To make sure he was on the right track, Keiper brought his materials to a seminar for aspiring business owners sponsored by SCORE's Sioux Falls Chapter. There, he met Buck Moore, the SCORE mentor conducting the seminar and another experienced banker.
By working together with SCORE, Keiper was able to launch Security Credit Corporation and grow it into a thriving business. His company's services are particularly attractive to small and medium-sized companies that have cash tied up in invoices. These businesses sell their accounts receivables to Security Credit in return for an upfront percentage of the invoice. The balance, less financier fees, is paid to the business after Security Credit receives and clears the invoice. Keiper's company makes money, while the business has the cash needed to reduce debt, meet a payroll or pay taxes.
The relationship between the veteran business professional and budding entrepreneur paid off for Keiper. During their follow-up meetings, Buck helped him fine-tune the business plan for Security Credit, and provided advice about how to approach potential investors. He also helped Keiper gauge whether the plan and its projections were realistic.

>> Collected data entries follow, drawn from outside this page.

(** * Desktop MCP: command parser, tool registry and plugin loader

    A shallow embedding of [desktop_mcp/tools/base_tool.py],
    [desktop_mcp/core/command_parser.py] and
    [desktop_mcp/core/plugin_manager.py], with the properties of the
    specification stated over it.

    Conventions of the embedding.
    - A Python [str] is a [string] whose characters are the code points
      below 256; on these [lower], [strip] and the character classes are
      Python's (module [PyStr]).
    - Confidences and similarity scores are kept in hundredths: the float
      [0.9] is [90], [fuzz.ratio(a, b) / 100.0] is the integer the library
      returns.  All the source does with them is compare them with each
      other and with literals, and [n / 100.0] orders like [n].
    - A [dict] is an association list in insertion order with unique keys.
    - Code that can raise returns a [res]. *)

From Stdlib Require Import String Ascii List NArith ZArith QArith Lia Bool Arith PeanoNat.
Import ListNotations.
Local Open Scope string_scope.
Local Open Scope list_scope.
Local Open Scope nat_scope.

Set Implicit Arguments.

(* ================================================================== *)
(** ** Results of code that may raise *)

Inductive res (A : Type) : Type :=
| Ok (a : A)
| Raise (msg : string).
Arguments Ok {A} a.
Arguments Raise {A} msg.
(** * Reverse-and-add chains and the Lychrel graph

    A shallow embedding of [lychrel_graph.py] (arithmetic primitives and the
    per-seed step counter) and [lychrel_tree.py] (string primitives, the
    chain generator and the graph builder), followed by the properties of
    the specification that concern them.

    Python integers are unbounded, so values are [Z].  Dictionaries and
    sets are stdpp's [gmap] and [gset]: two of them are equal exactly when
    they hold the same entries, which is Python's [==] on dicts and sets
    (insertion order is not observable through it).  Exceptions are the
    [Raise] branch of a small error monad.  [str] and [int] carry the
    interpreter's limit on decimal conversions: with the default setting
    they raise [ValueError] on more than 4300 digits. *)

From Stdlib Require Import ZArith QArith Ascii Lia Lqa.
From stdpp Require Import base decidable option list list_numbers gmap strings
  pretty sorting.

Local Open Scope Z_scope.

(** ** Python prelude: exceptions, [str], [int], [range], [enumerate] *)

Module Py.

Inductive exn : Set := ValueError | IndexError.

Inductive result (A : Type) : Type :=
| Ok (a : A)
| Raise (e : exn).
Arguments Ok {A} a.
Arguments Raise {A} e.

Definition bind {A B} (m : result A) (k : A -> result B) : result B :=
  match m with
  | Ok a => k a
  | Raise e => Raise e
  end.
Lemma createMockFile_files_again st st' :
  files st' = files (createMockFile st) ->
  mock_creatable st' = mock_creatable st ->
  files (createMockFile st') = files st'.
Proof.
  intros Hfiles Hc.
  assert (Hcase : files st' !! MOCK_FILENAME <> None \/ mock_creatable st' = false).
  { rewrite Hfiles, Hc. unfold createMockFile.
    destruct (files st !! MOCK_FILENAME) eqn:E.
    - left. cbn [print files]. congruence.
    - destruct (mock_creatable st); [left | now right].
      cbn [print files]. now rewrite lookup_insert_eq. }
  unfold createMockFile.
  destruct (files st' !! MOCK_FILENAME); [reflexivity|].
  destruct Hcase as [?| ->]; [congruence | reflexivity].
Qed.

(** X6: [createMockFile] writes at most the mock file, and only when there is
    no file of that name: every other path, and the mock file when it exists,
    is left as it was. *)
Theorem createMockFile_preserves st p :
  p <> MOCK_FILENAME \/ file_exists_modern st MOCK_FILENAME = true ->
  files (createMockFile st) !! p = files st !! p /\
  open_for_reading (createMockFile st) p = open_for_reading st p.
Proof.
  intros H. unfold open_for_reading. now rewrite createMockFile_lookup.
Qed.

(** X7: calling [createMockFile] again changes no file: after the first call
    the mock file is there, or it could not be created and still cannot. *)
Theorem createMockFile_idempotent st :
  files (createMockFile (createMockFile st)) = files (createMockFile st).
Proof.
  apply (createMockFile_files_again st); [reflexivity|].
  apply createMockFile_frame.
Qed.

Lemma createMockFile_preserves_witness :
  files (createMockFile loaded_state) !! "locked.csv" = Some Unreadable /\
  open_for_reading (createMockFile loaded_state) "locked.csv" = None.
Proof.
  assert (Hne : "locked.csv" <> MOCK_FILENAME) by discriminate.
  destruct (createMockFile_preserves loaded_state "locked.csv" (or_introl Hne))
    as [Hfiles Hopen].
  rewrite Hfiles, Hopen. split; reflexivity.
Defined.

Lemma load_opened_state filename st contents :
  open_for_reading (createMockFile st) filename = Some contents ->
  load filename st
  = (true,
     print Cout (snd (loaded_message
                        (length (data (ingest (text_lines contents) true (reader st))))
                        filename))
       (set_reader (ingest (text_lines contents) true (reader st))
          (createMockFile st))).
Proof.
  intros Hopen. unfold load. rewrite Hopen, load_loop_ingest.
  cbn [default]. now rewrite reader_createMockFile.
Qed.

Lemma load_files filename st :
  files (snd (load filename st)) = files (createMockFile st) /\
  mock_creatable (snd (load filename st)) = mock_creatable st.
Proof.
  unfold load.
  destruct (open_for_reading (createMockFile st) filename); cbn;
    (split; [reflexivity | apply createMockFile_frame]).
Qed.

Lemma ingest_header lines r :
  ingest lines true r
  = {| data := data r ++ List.map parseRow
                 (tl (List.filter (fun l => negb (is_empty l)) lines));
       headers := match List.filter (fun l => negb (is_empty l)) lines with
                  | [] => headers r
                  | first :: _ => parseRow first
                  end |}.
Proof.
  unfold ingest. destruct (List.filter _ lines); cbn [tl List.map];
    [rewrite app_nil_r; now destruct r | reflexivity].
Qed.

(** X8: what a load that opens its file does, whatever the reader holds: the
    header becomes the fields of the first non-empty line of the file (it
    stays when the file has none), the rows of the file are added after the
    rows already there, no file changes but for the mock file that
    [createMockFile] may create, and the one line written after those of
    [createMockFile] reports the size of the whole table. *)
Theorem load_effect filename st contents :
  open_for_reading (createMockFile st) filename = Some contents ->
  exists st',
    load filename st = (true, st') /\
    headers (reader st') = match non_empty_lines contents with
                           | [] => headers (reader st)
                           | first :: _ => parseRow first
                           end /\
    data (reader st')
    = data (reader st) ++ List.map parseRow (tl (non_empty_lines contents)) /\
    files st' = files (createMockFile st) /\
    console st'
    = console (createMockFile st)
        ++ [loaded_message (length (data (reader st'))) filename].
Proof.
  intros Hopen. rewrite (load_opened_state _ _ _ Hopen).
  eexists. split; [reflexivity|].
  cbn [print set_reader reader files console]. rewrite ingest_header.
  cbn [headers data]. repeat split.
Qed.

Lemma load_effect_witness :
  exists st',
    load "second.csv" (snd (load "first.csv" two_files_state)) = (true, st') /\
    headers (reader st') = ["Code"; "Amount"] /\
    data (reader st') = [["1"; "2.5"]; ["7"; "9.5"]] /\
    last (console st') = Some (loaded_message 2 "second.csv").
Proof.
  assert (Hopen : open_for_reading
                    (createMockFile (snd (load "first.csv" two_files_state)))
                    "second.csv" = Some second_contents)
    by (vm_compute; reflexivity).
  destruct (load_effect _ _ _ Hopen) as (st' & Hload & Hh & Hd & _ & Hc).
  exists st'. rewrite Hh, Hc, Hd, last_snoc.
  repeat split; try assumption; reflexivity.
Defined.

(** X9: a file that is empty, or has only empty lines, loads with success and
    leaves the header and the rows of the reader as they were. *)
Theorem load_blank_file filename st contents :
  open_for_reading (createMockFile st) filename = Some contents ->
  non_empty_lines contents = [] ->
  exists st',
    load filename st = (true, st') /\
    reader st' = reader st /\
    console st'
    = console (createMockFile st)
        ++ [loaded_message (length (data (reader st))) filename].
Proof.
  intros Hopen Hblank. rewrite (load_opened_state _ _ _ Hopen).
  eexists. split; [reflexivity|].
  cbn [print set_reader reader console]. unfold ingest.
  fold (non_empty_lines contents). rewrite Hblank. split; reflexivity.
Qed.

(** X10: [load] changes no file other than the mock file, and not the mock
    file either when it exists. *)
Theorem load_preserves_files filename st p :
  p <> MOCK_FILENAME \/ file_exists_modern st MOCK_FILENAME = true ->
  files (snd (load filename st)) !! p = files st !! p.
Proof.
  intros H. rewrite (proj1 (load_files filename st)).
  now apply createMockFile_lookup.
Qed.
(** The part of [Component] the transport reads. The P2P sender is an
    external collaborator: [sender p m] is the error [SendAsync] returns
    for destination [p], [None] for [nil]. *)
Record Component := {
  peers : list Peer;
  tcpNodeID : string;
  sender : string -> ConsensusMsg -> option error;
  privkey : Z;
  legacyProbability : float
}.

(** [sniffer] buffers consensus messages. *)
Record sniffer := {
  nodes : Z;
  peerIdx : Z;
  startedAt : Z;
  msgs : list SniffedConsensusMsg
}.

(** [newSniffer] at wall-clock time [now]. *)
Definition newSniffer (nodes peerIdx now : Z) : sniffer :=
  {| nodes := nodes; peerIdx := peerIdx; startedAt := now; msgs := [] |}.

(** Observable effects, in the order they happen. *)
Inductive event : Type :=
| EvSetValues (values : gmap (vec byte 32) Any)
| EvEnqueue (m : msg)
| EvSniff (m : ConsensusMsg)
| EvSend (dest : string) (m : ConsensusMsg)
| EvWarn (e : error)
| EvGo (m : msg).

(** The mutable state a transport acts on: its own fields ([values],
    [recvBuffer], [sniffer]) and its environment: the bytes the random
    source will deliver, the wall clock, the loopback goroutines spawned
    and not yet scheduled, and the history of effects. The wall clock is
    a source of readings, consumed one per call: [w_now] is the reading
    the next call returns and [w_ticks] are the readings of the calls
    after it, in order; nothing is assumed of them. *)
Record world := {
  t_values : gmap (vec byte 32) Any;
  t_recvBuffer : list msg;
  t_sniffer : sniffer;
  w_rand : list byte;
  w_now : Z;
  w_ticks : nat -> Z;
  w_goroutines : list msg;
  w_trace : list event
}.

Definition set_values (f : gmap (vec byte 32) Any -> gmap (vec byte 32) Any)
    (w : world) : world :=
  {| t_values := f (t_values w); t_recvBuffer := t_recvBuffer w;
     t_sniffer := t_sniffer w; w_rand := w_rand w; w_now := w_now w;
     w_ticks := w_ticks w;
     w_goroutines := w_goroutines w; w_trace := w_trace w |}.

"Buck definitely provided me with a lot of encouragement," Keiper says. "He made sure my ideas were well thought out, because receivable financing is not a business one enters without careful planning."
After meeting with his SCORE mentor several times during the winter of 1997-98, Keiper had lined up $250,000 worth of venture capital, plus a loan commitment from a local bank.
While enjoying the growth of his business, Keiper is not content to sit back and wait for new opportunities. "I've learned that to be competitive, you must be willing to change to meet the needs of a growing and evolving market," he says.
“If Buck didn’t have an answer, he knew another SCORE volunteer who could help. But it was his enthusiasm and moral support that meant the most to me. He was eager to see another well-planned financial business grow and succeed.” says Keiper.